(** * Verification of [services/model_service.py]

    A shallow embedding of the [ModelService] class: the SHA-1 based
    deterministic stub predictor, the detection-to-verdict aggregation that
    [_predict_with_yolo] performs on the detector's boxes, the guarded
    class-name lookup, and the load-with-fallback bookkeeping of [__init__]
    and [_load_model].

    Numbers.  Python [int] is [Z].  Python [float] is modelled by exact
    rationals [Q]: the literals [0.7], [0.3] and [0.5] are [7/10], [3/10]
    and [1/2], sums and quotients are exact, and [round(x, 3)] rounds the
    exact value half-to-even.  Module [Binary64] runs the stub on IEEE
    binary64 numbers as well, and [binary64_stub_agrees] shows that it takes
    the same branch and produces the same three decimals on every input.
    The aggregation is given on binary64 numbers too
    ([Binary64.aggregate]), for both summations that the builtin [sum]
    performs (from the left up to CPython 3.11, compensated from 3.12 on):
    its label is the one of the exact aggregation, while its confidence
    rounds the float mean, which can differ from the rounding of the exact
    mean in the last digit.

    Strings.  Class labels are [string]s of 8-bit characters; [str.lower] is
    the ASCII lower-casing that Python applies to ASCII text.

    Exceptions.  A computation that may raise is a value of [exn + A].  Only
    subclasses of [Exception] are modelled: both handlers of the source are
    [except Exception] (or narrower).

    The detection library, the image decoder and the [random] module are
    not part of the source; they enter as the records [YOLO] and [Env] and
    as the state [Globals]. *)

From Stdlib Require Import ZArith QArith Qround Lia Lqa Bool List.
From Stdlib Require Import Ascii String Strings.Byte DecimalString.
From Stdlib Require Import PrimFloat FloatOps FloatAxioms SpecFloat Uint63.
From Stdlib Require Import Permutation.
Import ListNotations.

Open Scope Z_scope.

(** ** Bytes and SHA-1 ([hashlib.sha1]) *)

Module Sha1.

Definition byte_to_Z (b : byte) : Z := Z.of_N (Byte.to_N b).

Definition byte_of_Z (z : Z) : byte :=
  match Byte.of_N (Z.to_N (z mod 256)) with
  | Some b => b
  | None => x00
  end.

Definition wrap32 (x : Z) : Z := x mod 2 ^ 32.

Definition add32 (x y : Z) : Z := wrap32 (x + y).

Definition rotl32 (n x : Z) : Z :=
  wrap32 (Z.lor (Z.shiftl x n) (Z.shiftr x (32 - n))).

Definition not32 (x : Z) : Z := Z.lxor x 0xFFFFFFFF.

(** Big-endian serialisation of a [w]-byte quantity. *)
Fixpoint be_bytes (w : nat) (x : Z) : list Z :=
  match w with
  | O => []
  | S w' => Z.shiftr x (8 * Z.of_nat w') mod 256 :: be_bytes w' x
  end.

Definition be_word (bs : list Z) : Z :=
  fold_left (fun acc b => acc * 256 + b) bs 0.

(** Message padding: a 1 bit, zeros up to 56 mod 64, the bit length on
    eight bytes. *)
Definition pad (msg : list Z) : list Z :=
  let len := Z.of_nat (List.length msg) in
  let zeros := Z.to_nat ((55 - len) mod 64) in
  msg ++ 0x80 :: repeat 0 zeros ++ be_bytes 8 (8 * len mod 2 ^ 64).

Fixpoint chunks (fuel : nat) (n : nat) (l : list Z) : list (list Z) :=
  match fuel, l with
  | O, _ | _, [] => []
  | S fuel', _ => firstn n l :: chunks fuel' n (skipn n l)
  end.

Definition words_of_block (blk : list Z) : list Z :=
  map be_word (chunks 16 4 blk).

(** Message schedule: [w] holds the words produced so far, newest first. *)
Fixpoint schedule (k : nat) (w : list Z) : list Z :=
  match k with
  | O => w
  | S k' =>
      let x := Z.lxor (Z.lxor (nth 2 w 0) (nth 7 w 0))
                      (Z.lxor (nth 13 w 0) (nth 15 w 0)) in
      schedule k' (rotl32 1 x :: w)
  end.
Lemma removeLayer_surface (r : value) (w : LayerSystem.World) :
  h_canvas (LayerSystem.host (LayerSystem.removeLayer r w)) = h_canvas (LayerSystem.host w)
  /\ geometry (LayerSystem.host (LayerSystem.removeLayer r w))
       = geometry (LayerSystem.host w).
Proof.
  unfold LayerSystem.removeLayer.
  destruct (LayerSystem._getLayerById r (LayerSystem.sys w)) as [l|];
    [|split; reflexivity].
  set (w1 := if bool_decide _ then LayerSystem.end_ w else w).
  assert (H1 : h_canvas (LayerSystem.host w1) = h_canvas (LayerSystem.host w)
               /\ geometry (LayerSystem.host w1) = geometry (LayerSystem.host w)).
  { subst w1. destruct (bool_decide _); [apply end_surface|split; reflexivity]. }
  clearbody w1. destruct H1 as [<- <-]. cbv zeta. simpl.
  match goal with |- context [layers_get ?k ?ls] => destruct (layers_get k ls) end;
    unfold Layer.dispose;
    match goal with |- context [Layer.framebuffer ?x] => destruct (Layer.framebuffer x) end;
    split; reflexivity.
Qed.
(** * Role-Based Admin Dashboard: authentication and authorization core

    A shallow embedding of the session lifecycle ([AuthService]: login,
    refresh-token rotation, logout, force-logout) and of the permission
    gate ([authorize]) of the backend, together with the properties of
    the design document that speak about them.

    Further sections embed the request gate ([authenticate]),
    registration, the account administration of [UserService] (status,
    creation, update, role assignment) and the feature-flag resolver,
    with the properties the code shows of them.

    Layout: the data model and the operations come first, in the order of
    the JavaScript sources; concrete fixtures follow; the theorems close
    the file. *)

From Stdlib Require Import String List ZArith Bool Lia.
Import ListNotations.
Local Open Scope string_scope.
Local Open Scope Z_scope.

(* ====================================================================== *)
(** ** utils/errors.js: the error hierarchy *)
(* ====================================================================== *)

(** [AppError]: message, HTTP status and machine-readable code. *)
Record AppError := mkAppError {
  message : string;
  statusCode : Z;
  errorCode : string
}.

Definition UnauthorizedError (msg : string) : AppError :=
  mkAppError msg 401 "UNAUTHORIZED".

Definition ForbiddenError : AppError :=
  mkAppError "Forbidden — insufficient permissions" 403 "FORBIDDEN".

Definition NotFoundError (resource : string) : AppError :=
  mkAppError (resource ++ " not found") 404 "NOT_FOUND".

(** Everything an [await] can reject with in the modelled code: an
    operational [AppError], an error of the Prisma client (identified by
    its code: P2002 unique constraint, P2025 record not found, P1001
    database unreachable), or a JavaScript [TypeError]. *)
Inductive Exn :=
| AppErr (e : AppError)
| PrismaErr (code : string)
| TypeErr.

(** The settled state of a promise. *)
Inductive Outcome (A : Type) :=
| Resolved (a : A)
| Rejected (e : Exn).
Arguments Resolved {A} a.
Arguments Rejected {A} e.

(* ====================================================================== *)
(** ** jsonwebtoken: signed tokens, symbolically *)
(* ====================================================================== *)

(** The signing keys of [config.jwt], and any key the server does not
    hold (a forged token). *)
Inductive Secret := accessSecret | refreshSecret | foreignSecret.

(** The payload of a token.  [iat] and [exp] are in seconds since the
    epoch; the access token carries an email and no family, the refresh
    token a family and no email. *)
Record Claims := mkClaims {
  sub : string;
  email : option string;
  organizationId : string;
  family : option string;
  iat : Z;
  exp : option Z
}.

(** A token string is either the compact serialisation of a payload
    signed under some key, or a string that does not parse as a JWT.
    HS256 is deterministic, so equal payloads under one key give the same
    string: equality of token strings is equality of these terms. *)
Inductive Token :=
| Jwt (key : Secret) (payload : Claims)
| Malformed (raw : string).

Definition option_eqb {A} (eqb : A -> A -> bool) (x y : option A) : bool :=
  match x, y with
  | Some a, Some b => eqb a b
  | None, None => true
  | _, _ => false
  end.

Definition Secret_eqb (a b : Secret) : bool :=
  match a, b with
  | accessSecret, accessSecret => true
  | refreshSecret, refreshSecret => true
  | foreignSecret, foreignSecret => true
  | _, _ => false
  end.

Definition Claims_eqb (a b : Claims) : bool :=
  String.eqb (sub a) (sub b)
  && option_eqb String.eqb (email a) (email b)
  && String.eqb (organizationId a) (organizationId b)
  && option_eqb String.eqb (family a) (family b)
  && Z.eqb (iat a) (iat b)
  && option_eqb Z.eqb (exp a) (exp b).

Definition Token_eqb (a b : Token) : bool :=
  match a, b with
  | Jwt k c, Jwt k' c' => Secret_eqb k k' && Claims_eqb c c'
  | Malformed r, Malformed r' => String.eqb r r'
  | _, _ => false
  end.

(** JavaScript truthiness of a string-valued request field: only the
    empty string is falsy. *)
Definition token_truthy (t : Token) : bool :=
  match t with
  | Malformed "" => false
  | _ => true
  end.

Module jwt.

(** [Math.floor(Date.now() / 1000)], the clock of the library. *)
Definition clockTimestamp (now : Z) : Z := now / 1000.

(** [jwt.sign(payload, secret, { expiresIn })]: stamps [iat] and
    [exp = iat + expiresIn] (in seconds) and signs. *)
Definition sign (now : Z) (subject : string) (mail : option string)
    (org : string) (fam : option string) (secret : Secret)
    (expiresIn : Z) : Token :=
  Jwt secret
    (mkClaims subject mail org fam (clockTimestamp now)
       (Some (clockTimestamp now + expiresIn))).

YOUR GOAL: Would you count the lines in the data that contain the word "rounds" and state only the number?

ANSWER SECTION: 2